**The problem:** From the entries below, return only the lines starting at the one that contains "env_now := 5%Z;" and ending at the one that contains "- intros word", exactly as they stand.

**Record excerpts:**
┄┄┄┄┄┄
(** A printer that [lpstat] reports as holding new jobs is queued for. *)
Lemma status_without_idle_or_busy_is_never_printed_witness :
  processPrintJob config0
    {| env_printers := Ok [rongtaSaid "is holding new jobs"]%list;
       env_logo := false;
       env_print := fun _ _ => Ok tt;
       env_now := 5%Z;
       env_iso := "2024-08-09T12:05:00.000Z" |}
    (sale "A") None (constructor 0)
  = (Ok (queuedResult (rongtaSaid "is holding new jobs") 1),
     set_printQueue
       [newJob (env offline 5) (sale "A") None]%list (constructor 0),
     None).
Proof.
  rewrite (status_without_idle_or_busy_is_never_printed config0 _
             (sale "A") None (constructor 0)
             [rongtaSaid "is holding new jobs"]%list
             (rongtaSaid "is holding new jobs") "is holding new jobs").
  - reflexivity.
  - reflexivity.
  - reflexivity.
  - reflexivity.
  - intros word [<- | [<- | [<- | [<- | []]]]]; vm_compute; reflexivity.
Defined.

(** ** A request without a receipt *)

Section Absent.
Context {N : JsNum} {R : JsRuntime} {D : JsDate} {O : JsOrder}.
Variable config : Config.

(** (X21) A request without a receipt is refused as invalid everywhere,
    with status 400 and without touching any state: by [validateReceipt]
    under every tag, known or not, with the one error that the receipt
    data is required; by [POST /print] and [POST /preview] of the server;
    and by [POST /print] of the development server, whatever its queue. *)
Theorem absent_receipt_is_rejected
  (type : string) (e : Env) (logoAccessible : bool) (now iso : string)
  (s : Service) (configured : option nat)
  (render : Receipt -> string -> Result string) (upper : string -> string)
  (req : DevServer.Request) (q : list DevServer.DevJob) :
  snd (validateReceipt None type)
  = Ok {| valid := false; errors := ["Receipt data is required"] |}
  /\ printRoute config e iso None s =
       ({| statusCode := 400;
           body := ErrorBody
                     "Invalid receipt data: Receipt data is required" iso |},
        s, None)
  /\ previewRoute config logoAccessible iso None s =
       ({| statusCode := 400;
           body := ErrorBody
                     "Invalid receipt data: Receipt data is required" iso |},
        s)
  /\ (DevServer.body_receipt req = None ->
      DevServer.print configured render upper now iso req q
      = (DevServer.Refused 400 "Receipt data is required" iso, q)).
Proof.
  split; [|split; [reflexivity | split; [reflexivity|]]].
  - unfold validateReceipt.
    repeat match goal with
           | |- context [if ?b then _ else _] => destruct b
           end; reflexivity.
  - intros Hr. unfold DevServer.print. cbv zeta. rewrite Hr. reflexivity.
Qed.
┄┄┄┄┄┄
**Result of the task:**
       env_now := 5%Z;
       env_iso := "2024-08-09T12:05:00.000Z" |}
    (sale "A") None (constructor 0)
  = (Ok (queuedResult (rongtaSaid "is holding new jobs") 1),
     set_printQueue
       [newJob (env offline 5) (sale "A") None]%list (constructor 0),
     None).
Proof.
  rewrite (status_without_idle_or_busy_is_never_printed config0 _
             (sale "A") None (constructor 0)
             [rongtaSaid "is holding new jobs"]%list
             (rongtaSaid "is holding new jobs") "is holding new jobs").
  - reflexivity.
  - reflexivity.
  - reflexivity.
  - reflexivity.
  - intros word [<- | [<- | [<- | [<- | []]]]]; vm_compute; reflexivity.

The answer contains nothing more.